Your task: Go through the records and copy each line where the string "routed" occurs.

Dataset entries
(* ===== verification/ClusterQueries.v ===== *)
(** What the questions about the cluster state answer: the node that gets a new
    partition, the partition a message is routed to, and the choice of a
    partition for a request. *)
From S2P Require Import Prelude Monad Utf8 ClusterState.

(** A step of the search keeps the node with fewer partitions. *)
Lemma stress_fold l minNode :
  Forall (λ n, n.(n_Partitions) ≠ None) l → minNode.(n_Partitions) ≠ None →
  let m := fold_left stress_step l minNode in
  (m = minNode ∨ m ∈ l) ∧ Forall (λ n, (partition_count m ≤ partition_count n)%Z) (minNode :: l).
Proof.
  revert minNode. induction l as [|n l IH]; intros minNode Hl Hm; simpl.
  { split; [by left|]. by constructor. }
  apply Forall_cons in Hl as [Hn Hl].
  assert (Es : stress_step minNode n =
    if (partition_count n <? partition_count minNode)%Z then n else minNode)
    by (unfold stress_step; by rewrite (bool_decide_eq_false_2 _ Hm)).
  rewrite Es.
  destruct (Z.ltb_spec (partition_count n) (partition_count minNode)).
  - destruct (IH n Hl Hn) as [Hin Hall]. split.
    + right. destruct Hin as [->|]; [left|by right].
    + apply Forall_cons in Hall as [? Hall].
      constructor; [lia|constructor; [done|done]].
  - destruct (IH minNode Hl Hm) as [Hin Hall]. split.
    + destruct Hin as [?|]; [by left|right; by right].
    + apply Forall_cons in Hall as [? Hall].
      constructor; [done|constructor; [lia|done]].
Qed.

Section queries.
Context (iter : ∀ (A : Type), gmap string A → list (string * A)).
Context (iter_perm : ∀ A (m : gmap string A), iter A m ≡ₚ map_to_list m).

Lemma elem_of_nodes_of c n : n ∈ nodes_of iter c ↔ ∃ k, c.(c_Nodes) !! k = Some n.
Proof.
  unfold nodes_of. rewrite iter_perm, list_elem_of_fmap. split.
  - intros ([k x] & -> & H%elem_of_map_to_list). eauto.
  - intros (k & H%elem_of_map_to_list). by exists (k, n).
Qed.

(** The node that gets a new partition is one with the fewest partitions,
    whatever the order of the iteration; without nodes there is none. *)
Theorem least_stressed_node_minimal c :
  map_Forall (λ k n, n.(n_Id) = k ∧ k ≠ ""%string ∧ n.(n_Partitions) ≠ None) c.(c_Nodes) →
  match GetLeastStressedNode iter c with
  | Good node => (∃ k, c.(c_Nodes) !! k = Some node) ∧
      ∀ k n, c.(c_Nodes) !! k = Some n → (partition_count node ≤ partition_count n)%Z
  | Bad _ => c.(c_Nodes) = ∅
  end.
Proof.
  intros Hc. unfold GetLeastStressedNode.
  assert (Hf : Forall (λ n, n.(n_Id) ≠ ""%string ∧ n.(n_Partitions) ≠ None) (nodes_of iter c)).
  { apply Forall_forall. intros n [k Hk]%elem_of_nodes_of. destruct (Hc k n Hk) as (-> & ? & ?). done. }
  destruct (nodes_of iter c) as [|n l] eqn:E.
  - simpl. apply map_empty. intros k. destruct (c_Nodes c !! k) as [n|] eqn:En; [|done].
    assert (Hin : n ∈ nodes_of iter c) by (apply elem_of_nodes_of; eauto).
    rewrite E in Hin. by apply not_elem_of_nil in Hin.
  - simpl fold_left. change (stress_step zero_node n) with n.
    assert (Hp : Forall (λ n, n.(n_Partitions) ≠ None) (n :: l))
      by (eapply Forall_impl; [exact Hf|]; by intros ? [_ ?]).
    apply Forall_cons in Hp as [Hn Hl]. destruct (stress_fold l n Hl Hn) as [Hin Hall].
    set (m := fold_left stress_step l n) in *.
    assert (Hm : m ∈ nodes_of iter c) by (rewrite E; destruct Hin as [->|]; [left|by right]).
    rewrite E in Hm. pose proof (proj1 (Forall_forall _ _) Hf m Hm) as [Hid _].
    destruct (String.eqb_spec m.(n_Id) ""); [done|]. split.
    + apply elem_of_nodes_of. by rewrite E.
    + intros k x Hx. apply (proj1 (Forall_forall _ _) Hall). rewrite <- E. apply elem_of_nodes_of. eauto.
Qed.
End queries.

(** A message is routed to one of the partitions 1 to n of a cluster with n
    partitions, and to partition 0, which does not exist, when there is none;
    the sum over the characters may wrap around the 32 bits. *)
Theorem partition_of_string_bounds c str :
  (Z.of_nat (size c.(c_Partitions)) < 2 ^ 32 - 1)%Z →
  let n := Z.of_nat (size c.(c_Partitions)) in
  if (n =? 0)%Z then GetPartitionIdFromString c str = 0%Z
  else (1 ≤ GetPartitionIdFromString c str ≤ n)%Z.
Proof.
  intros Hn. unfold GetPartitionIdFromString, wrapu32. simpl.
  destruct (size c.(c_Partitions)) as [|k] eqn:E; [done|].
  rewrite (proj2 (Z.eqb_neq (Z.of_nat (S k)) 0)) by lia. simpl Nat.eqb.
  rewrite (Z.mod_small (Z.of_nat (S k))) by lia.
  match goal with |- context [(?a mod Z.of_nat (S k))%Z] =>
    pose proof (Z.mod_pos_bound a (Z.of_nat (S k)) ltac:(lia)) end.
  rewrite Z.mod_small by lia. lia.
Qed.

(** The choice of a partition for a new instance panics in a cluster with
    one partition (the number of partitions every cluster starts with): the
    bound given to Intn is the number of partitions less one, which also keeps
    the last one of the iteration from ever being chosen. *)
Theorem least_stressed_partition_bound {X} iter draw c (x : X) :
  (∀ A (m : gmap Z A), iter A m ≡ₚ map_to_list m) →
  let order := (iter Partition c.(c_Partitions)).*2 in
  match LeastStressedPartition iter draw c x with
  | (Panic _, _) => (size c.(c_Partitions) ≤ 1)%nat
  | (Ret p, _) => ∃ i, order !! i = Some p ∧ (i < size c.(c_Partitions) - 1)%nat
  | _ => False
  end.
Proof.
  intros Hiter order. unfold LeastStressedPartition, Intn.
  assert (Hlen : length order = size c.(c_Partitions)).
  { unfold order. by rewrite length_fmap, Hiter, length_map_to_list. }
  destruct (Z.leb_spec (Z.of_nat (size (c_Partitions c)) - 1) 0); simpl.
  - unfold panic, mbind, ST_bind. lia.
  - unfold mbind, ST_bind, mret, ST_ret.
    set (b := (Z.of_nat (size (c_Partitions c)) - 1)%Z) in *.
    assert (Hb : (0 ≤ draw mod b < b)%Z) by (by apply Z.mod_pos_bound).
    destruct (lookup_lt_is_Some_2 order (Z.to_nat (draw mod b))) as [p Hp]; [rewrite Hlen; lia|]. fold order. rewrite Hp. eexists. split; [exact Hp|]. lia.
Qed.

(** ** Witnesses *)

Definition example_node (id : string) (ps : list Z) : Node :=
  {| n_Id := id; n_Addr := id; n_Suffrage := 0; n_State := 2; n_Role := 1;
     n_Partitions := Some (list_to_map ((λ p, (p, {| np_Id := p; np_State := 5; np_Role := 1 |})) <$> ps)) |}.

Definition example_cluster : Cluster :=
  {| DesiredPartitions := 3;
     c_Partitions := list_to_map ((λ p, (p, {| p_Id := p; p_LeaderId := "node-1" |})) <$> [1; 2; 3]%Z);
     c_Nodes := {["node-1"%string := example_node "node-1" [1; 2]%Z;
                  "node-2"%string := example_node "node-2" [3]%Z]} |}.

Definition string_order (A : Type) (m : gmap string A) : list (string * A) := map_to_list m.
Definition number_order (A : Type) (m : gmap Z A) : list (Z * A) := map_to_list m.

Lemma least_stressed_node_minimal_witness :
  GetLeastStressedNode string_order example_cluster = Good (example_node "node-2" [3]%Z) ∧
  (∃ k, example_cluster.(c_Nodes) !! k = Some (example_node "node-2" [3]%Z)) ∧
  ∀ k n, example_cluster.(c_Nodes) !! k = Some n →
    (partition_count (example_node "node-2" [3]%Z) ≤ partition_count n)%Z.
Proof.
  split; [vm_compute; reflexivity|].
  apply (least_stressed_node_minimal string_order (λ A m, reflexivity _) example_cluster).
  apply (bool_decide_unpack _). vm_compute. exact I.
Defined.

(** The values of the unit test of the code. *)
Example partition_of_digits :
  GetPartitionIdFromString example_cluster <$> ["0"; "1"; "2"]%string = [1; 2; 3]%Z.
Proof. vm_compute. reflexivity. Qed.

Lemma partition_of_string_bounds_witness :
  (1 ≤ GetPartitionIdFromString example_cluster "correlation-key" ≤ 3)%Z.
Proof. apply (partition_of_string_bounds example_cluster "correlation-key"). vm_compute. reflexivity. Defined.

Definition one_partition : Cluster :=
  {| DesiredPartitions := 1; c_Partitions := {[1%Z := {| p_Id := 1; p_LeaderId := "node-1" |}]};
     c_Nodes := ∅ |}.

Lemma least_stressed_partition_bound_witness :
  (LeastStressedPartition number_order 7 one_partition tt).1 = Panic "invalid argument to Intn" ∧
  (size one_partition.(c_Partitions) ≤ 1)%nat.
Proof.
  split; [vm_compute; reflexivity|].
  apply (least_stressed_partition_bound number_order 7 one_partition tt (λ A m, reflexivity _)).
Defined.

Written solution:
    partition, the partition a message is routed to, and the choice of a
(** A message is routed to one of the partitions 1 to n of a cluster with n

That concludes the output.